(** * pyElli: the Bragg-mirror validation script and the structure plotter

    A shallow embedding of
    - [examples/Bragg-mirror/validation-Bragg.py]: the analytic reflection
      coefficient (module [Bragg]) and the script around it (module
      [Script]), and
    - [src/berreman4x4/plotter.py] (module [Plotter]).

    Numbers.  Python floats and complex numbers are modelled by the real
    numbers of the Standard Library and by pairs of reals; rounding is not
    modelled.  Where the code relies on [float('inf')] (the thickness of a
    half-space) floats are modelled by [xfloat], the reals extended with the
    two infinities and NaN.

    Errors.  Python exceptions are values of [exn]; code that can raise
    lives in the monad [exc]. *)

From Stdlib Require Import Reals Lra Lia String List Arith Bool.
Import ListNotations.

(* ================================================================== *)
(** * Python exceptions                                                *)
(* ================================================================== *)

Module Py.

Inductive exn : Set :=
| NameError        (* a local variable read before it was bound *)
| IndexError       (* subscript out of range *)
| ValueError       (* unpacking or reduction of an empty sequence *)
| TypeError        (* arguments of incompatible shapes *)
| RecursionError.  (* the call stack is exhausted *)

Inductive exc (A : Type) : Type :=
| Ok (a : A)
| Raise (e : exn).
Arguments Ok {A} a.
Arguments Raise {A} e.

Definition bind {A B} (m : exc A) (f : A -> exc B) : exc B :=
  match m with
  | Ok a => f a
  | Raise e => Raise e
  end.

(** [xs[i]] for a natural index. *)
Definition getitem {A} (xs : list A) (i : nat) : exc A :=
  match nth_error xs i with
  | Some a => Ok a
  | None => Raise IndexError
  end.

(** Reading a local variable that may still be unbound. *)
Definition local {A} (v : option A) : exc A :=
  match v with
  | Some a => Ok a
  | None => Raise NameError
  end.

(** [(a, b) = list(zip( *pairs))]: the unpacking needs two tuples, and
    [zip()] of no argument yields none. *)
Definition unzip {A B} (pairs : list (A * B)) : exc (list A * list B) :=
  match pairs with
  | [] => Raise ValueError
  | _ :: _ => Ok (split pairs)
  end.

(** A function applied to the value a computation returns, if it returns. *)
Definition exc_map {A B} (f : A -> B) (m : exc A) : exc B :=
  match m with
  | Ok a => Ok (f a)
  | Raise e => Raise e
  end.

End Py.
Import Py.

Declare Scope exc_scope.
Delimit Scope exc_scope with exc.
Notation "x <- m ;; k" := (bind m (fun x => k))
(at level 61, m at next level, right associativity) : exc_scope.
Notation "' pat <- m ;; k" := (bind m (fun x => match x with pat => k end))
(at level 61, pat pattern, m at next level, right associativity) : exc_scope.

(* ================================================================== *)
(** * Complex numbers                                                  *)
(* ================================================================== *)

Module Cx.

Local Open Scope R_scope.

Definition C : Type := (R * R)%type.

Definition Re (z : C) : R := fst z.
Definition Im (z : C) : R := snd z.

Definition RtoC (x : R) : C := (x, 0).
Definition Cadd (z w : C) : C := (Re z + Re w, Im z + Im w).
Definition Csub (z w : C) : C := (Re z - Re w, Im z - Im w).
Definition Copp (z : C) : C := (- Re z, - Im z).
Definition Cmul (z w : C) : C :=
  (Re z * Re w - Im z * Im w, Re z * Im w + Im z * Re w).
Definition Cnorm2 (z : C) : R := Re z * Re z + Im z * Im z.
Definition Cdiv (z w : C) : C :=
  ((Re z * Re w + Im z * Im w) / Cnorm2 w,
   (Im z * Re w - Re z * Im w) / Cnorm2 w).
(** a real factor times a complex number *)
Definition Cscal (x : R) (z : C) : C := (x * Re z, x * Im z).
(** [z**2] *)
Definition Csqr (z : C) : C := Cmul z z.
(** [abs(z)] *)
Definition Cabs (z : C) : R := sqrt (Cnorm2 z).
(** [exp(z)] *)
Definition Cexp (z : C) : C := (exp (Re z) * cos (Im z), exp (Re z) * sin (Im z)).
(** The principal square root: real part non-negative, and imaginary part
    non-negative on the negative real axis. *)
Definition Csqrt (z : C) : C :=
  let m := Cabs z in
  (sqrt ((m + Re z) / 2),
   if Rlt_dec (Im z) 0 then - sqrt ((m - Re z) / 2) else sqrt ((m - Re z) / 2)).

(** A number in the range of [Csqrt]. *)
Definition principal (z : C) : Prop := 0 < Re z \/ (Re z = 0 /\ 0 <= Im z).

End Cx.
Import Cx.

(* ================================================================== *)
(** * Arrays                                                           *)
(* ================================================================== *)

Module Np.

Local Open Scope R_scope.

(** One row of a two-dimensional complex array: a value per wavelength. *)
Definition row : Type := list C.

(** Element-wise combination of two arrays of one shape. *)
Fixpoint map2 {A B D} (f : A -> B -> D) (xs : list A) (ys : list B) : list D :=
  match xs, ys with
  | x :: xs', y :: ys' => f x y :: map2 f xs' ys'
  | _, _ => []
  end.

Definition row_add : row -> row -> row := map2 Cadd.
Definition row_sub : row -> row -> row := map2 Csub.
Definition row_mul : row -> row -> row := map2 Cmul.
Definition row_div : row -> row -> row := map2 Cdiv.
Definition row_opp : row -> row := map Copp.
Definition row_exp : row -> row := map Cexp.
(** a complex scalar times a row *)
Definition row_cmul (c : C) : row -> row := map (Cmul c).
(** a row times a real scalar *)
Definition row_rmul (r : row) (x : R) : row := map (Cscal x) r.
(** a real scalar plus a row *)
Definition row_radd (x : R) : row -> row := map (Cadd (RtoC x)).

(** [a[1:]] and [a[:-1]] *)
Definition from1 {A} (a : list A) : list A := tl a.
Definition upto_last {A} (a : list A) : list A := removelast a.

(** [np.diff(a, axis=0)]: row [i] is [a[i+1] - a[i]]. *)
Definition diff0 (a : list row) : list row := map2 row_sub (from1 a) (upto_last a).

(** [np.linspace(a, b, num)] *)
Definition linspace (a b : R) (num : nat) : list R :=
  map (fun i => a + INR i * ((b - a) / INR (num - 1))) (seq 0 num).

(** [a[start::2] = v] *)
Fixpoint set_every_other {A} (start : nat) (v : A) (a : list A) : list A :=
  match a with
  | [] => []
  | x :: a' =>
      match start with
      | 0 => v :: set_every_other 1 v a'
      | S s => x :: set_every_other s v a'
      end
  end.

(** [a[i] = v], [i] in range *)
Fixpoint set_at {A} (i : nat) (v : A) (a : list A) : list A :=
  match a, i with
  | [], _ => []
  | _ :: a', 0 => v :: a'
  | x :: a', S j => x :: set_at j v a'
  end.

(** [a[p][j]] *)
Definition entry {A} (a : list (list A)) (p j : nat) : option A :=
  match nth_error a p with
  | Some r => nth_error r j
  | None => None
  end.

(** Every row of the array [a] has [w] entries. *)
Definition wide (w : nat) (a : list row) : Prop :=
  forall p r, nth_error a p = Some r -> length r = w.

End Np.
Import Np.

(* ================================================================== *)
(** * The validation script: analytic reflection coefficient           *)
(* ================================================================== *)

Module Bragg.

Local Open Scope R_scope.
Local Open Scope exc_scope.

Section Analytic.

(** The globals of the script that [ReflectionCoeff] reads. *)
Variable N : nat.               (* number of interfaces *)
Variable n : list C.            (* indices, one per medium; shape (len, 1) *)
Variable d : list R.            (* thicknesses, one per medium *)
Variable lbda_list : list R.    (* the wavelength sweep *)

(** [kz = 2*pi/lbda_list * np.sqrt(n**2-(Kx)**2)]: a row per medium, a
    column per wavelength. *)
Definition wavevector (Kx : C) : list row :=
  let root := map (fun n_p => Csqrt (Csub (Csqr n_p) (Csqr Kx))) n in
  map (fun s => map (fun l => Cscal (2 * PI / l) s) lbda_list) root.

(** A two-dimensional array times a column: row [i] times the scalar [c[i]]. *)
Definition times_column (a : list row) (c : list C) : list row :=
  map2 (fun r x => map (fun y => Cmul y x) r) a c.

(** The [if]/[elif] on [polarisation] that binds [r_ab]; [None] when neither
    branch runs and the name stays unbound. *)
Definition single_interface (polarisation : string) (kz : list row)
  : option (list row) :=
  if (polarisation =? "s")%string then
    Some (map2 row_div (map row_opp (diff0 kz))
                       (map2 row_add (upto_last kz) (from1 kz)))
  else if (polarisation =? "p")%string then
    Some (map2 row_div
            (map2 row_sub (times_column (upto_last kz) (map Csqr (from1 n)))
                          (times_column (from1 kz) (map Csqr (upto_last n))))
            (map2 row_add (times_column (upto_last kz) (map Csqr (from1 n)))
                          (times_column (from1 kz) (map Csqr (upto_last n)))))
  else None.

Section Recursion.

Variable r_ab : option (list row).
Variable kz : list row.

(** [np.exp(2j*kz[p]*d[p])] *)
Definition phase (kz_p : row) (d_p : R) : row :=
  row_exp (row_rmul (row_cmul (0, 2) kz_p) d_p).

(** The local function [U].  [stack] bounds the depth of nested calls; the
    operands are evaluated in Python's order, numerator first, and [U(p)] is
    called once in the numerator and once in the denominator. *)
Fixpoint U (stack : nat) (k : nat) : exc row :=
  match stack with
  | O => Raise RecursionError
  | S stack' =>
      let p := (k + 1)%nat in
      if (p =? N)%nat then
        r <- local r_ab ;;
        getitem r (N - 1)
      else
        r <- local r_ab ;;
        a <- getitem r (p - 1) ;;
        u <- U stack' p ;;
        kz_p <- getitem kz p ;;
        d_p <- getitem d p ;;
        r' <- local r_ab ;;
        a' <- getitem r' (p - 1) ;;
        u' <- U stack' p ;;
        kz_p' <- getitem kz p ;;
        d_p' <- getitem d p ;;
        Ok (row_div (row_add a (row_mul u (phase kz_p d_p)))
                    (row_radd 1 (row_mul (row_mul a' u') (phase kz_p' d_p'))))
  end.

• • •

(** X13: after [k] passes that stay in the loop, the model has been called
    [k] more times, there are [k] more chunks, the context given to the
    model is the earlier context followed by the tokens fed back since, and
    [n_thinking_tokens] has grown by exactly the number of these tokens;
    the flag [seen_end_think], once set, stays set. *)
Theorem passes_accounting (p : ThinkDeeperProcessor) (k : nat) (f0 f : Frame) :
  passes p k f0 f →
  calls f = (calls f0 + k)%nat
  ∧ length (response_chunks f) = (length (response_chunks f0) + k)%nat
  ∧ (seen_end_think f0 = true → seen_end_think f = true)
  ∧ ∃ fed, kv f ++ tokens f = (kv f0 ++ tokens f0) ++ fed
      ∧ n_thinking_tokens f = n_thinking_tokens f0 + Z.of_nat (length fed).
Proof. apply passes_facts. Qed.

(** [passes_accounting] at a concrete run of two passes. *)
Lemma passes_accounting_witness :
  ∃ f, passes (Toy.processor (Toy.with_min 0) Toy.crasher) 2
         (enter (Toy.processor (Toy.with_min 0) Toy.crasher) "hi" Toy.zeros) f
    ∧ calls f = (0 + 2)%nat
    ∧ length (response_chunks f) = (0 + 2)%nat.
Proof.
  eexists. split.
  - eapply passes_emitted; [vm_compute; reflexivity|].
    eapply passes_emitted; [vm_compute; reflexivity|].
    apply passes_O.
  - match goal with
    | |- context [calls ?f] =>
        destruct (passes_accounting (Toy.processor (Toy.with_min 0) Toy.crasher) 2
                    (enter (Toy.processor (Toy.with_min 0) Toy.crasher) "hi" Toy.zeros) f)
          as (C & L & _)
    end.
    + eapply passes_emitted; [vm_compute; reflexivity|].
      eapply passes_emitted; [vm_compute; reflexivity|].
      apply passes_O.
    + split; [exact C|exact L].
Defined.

• • •

▶ _WHAT IS BEING ASKED_: Out of the data above, give again only the lines starting at the one holding "(** * pyElli: the" and ending at the one holding "[zip()] of no argument yields none. *)", unchanged.

▶ _RESULT OF THIS EXERCISE_:
(** * pyElli: the Bragg-mirror validation script and the structure plotter

    A shallow embedding of
    - [examples/Bragg-mirror/validation-Bragg.py]: the analytic reflection
      coefficient (module [Bragg]) and the script around it (module
      [Script]), and
    - [src/berreman4x4/plotter.py] (module [Plotter]).

    Numbers.  Python floats and complex numbers are modelled by the real
    numbers of the Standard Library and by pairs of reals; rounding is not
    modelled.  Where the code relies on [float('inf')] (the thickness of a
    half-space) floats are modelled by [xfloat], the reals extended with the
    two infinities and NaN.

    Errors.  Python exceptions are values of [exn]; code that can raise
    lives in the monad [exc]. *)

From Stdlib Require Import Reals Lra Lia String List Arith Bool.
Import ListNotations.

(* ================================================================== *)
(** * Python exceptions                                                *)
(* ================================================================== *)

Module Py.

Inductive exn : Set :=
| NameError        (* a local variable read before it was bound *)
| IndexError       (* subscript out of range *)
| ValueError       (* unpacking or reduction of an empty sequence *)
| TypeError        (* arguments of incompatible shapes *)
| RecursionError.  (* the call stack is exhausted *)

Inductive exc (A : Type) : Type :=
| Ok (a : A)
| Raise (e : exn).
Arguments Ok {A} a.
Arguments Raise {A} e.

Definition bind {A B} (m : exc A) (f : A -> exc B) : exc B :=
  match m with
  | Ok a => f a
  | Raise e => Raise e
  end.

(** [xs[i]] for a natural index. *)
Definition getitem {A} (xs : list A) (i : nat) : exc A :=
  match nth_error xs i with
  | Some a => Ok a
  | None => Raise IndexError
  end.

(** Reading a local variable that may still be unbound. *)
Definition local {A} (v : option A) : exc A :=
  match v with
  | Some a => Ok a
  | None => Raise NameError
  end.

(** [(a, b) = list(zip( *pairs))]: the unpacking needs two tuples, and
    [zip()] of no argument yields none. *)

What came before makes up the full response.